**EXERCISE PROMPT**: Could you copy out every line of the data where the word "Hchk" occurs?

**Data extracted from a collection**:
★ ★ ★ ★ ★ ★ ★

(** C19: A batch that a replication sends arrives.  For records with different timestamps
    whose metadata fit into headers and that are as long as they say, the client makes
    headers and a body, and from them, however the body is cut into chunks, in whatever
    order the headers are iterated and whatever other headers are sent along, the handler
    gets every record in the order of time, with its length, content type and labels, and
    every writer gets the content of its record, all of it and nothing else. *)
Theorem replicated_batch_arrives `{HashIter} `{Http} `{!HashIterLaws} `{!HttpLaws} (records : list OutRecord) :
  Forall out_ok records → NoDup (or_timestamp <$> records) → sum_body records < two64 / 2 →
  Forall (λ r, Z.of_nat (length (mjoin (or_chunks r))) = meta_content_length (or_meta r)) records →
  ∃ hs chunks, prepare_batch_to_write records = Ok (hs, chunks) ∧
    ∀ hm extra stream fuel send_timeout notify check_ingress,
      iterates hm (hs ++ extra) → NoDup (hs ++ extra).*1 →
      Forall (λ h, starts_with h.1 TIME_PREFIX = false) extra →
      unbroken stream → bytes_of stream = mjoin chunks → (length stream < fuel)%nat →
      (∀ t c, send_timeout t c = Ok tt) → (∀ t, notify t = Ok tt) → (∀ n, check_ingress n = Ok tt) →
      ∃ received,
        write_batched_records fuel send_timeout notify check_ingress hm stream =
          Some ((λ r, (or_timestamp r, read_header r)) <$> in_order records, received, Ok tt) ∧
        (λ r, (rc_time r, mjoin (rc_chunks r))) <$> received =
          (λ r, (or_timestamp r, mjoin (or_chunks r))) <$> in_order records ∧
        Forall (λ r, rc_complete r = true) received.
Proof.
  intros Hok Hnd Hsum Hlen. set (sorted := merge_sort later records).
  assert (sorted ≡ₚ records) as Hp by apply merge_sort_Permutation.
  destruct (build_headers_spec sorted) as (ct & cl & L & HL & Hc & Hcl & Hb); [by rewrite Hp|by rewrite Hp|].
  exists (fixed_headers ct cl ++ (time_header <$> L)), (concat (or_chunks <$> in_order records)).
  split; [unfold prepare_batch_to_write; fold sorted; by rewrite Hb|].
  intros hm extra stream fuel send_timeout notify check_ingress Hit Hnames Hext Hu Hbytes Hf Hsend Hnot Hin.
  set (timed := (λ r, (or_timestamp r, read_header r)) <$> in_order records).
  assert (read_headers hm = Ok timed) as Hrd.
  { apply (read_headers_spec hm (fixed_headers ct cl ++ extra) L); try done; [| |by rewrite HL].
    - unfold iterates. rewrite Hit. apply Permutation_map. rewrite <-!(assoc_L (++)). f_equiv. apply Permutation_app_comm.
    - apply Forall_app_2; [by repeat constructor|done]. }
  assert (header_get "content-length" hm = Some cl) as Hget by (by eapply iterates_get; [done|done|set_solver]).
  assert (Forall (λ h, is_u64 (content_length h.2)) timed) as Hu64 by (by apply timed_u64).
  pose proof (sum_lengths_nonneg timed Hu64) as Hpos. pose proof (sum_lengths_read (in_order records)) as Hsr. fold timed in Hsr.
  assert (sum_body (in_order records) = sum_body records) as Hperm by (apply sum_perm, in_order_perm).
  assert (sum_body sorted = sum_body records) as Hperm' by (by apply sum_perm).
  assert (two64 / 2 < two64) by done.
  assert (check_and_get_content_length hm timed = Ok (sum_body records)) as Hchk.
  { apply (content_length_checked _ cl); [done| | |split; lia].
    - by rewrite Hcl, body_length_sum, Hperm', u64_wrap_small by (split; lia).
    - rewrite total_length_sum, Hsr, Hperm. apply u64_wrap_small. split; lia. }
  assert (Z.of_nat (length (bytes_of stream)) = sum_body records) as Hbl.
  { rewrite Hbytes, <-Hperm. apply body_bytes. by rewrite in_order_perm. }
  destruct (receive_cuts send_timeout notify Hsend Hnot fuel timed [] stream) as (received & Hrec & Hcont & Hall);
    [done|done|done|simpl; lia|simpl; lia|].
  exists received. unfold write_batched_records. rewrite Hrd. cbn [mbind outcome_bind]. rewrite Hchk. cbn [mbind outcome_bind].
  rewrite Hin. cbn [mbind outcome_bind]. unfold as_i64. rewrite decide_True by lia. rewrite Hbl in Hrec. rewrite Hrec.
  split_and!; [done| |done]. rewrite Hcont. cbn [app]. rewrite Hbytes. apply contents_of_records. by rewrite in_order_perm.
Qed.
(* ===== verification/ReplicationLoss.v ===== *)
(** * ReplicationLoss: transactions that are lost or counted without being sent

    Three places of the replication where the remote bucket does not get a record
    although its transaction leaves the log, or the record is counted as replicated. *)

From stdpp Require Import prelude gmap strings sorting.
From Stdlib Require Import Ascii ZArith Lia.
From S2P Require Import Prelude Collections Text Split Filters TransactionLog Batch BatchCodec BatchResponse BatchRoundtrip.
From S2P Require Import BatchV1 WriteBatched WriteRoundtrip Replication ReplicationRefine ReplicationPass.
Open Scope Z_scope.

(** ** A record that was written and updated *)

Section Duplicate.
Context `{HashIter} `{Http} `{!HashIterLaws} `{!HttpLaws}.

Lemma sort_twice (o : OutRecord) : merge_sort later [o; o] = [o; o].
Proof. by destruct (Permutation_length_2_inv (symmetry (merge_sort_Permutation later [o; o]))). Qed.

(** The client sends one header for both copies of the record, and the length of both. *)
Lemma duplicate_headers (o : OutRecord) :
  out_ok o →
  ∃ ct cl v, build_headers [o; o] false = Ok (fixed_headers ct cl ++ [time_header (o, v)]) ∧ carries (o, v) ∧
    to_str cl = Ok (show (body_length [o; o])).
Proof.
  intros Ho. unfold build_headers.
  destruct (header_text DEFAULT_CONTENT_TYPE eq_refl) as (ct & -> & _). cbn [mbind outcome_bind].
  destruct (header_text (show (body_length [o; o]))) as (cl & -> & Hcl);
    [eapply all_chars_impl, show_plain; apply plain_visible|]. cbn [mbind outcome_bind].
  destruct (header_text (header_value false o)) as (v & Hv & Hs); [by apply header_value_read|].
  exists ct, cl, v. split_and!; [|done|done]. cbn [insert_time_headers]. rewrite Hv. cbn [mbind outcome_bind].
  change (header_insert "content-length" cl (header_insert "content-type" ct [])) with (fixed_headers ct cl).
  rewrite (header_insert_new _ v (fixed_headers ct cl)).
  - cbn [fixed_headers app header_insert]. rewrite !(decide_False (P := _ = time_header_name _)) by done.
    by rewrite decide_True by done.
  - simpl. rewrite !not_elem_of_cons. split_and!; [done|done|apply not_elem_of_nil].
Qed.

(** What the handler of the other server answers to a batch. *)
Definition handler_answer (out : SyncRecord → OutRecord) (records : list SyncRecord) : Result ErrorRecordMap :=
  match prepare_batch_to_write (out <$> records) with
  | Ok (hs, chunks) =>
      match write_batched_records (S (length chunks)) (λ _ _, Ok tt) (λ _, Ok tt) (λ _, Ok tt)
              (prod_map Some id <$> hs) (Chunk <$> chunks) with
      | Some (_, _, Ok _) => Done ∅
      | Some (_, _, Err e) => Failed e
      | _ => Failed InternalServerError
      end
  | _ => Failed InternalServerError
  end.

★ ★ ★ ★ ★ ★ ★

**EXERCISE RESULT**:
  assert (check_and_get_content_length hm timed = Ok (sum_body records)) as Hchk.
  exists received. unfold write_batched_records. rewrite Hrd. cbn [mbind outcome_bind]. rewrite Hchk. cbn [mbind outcome_bind].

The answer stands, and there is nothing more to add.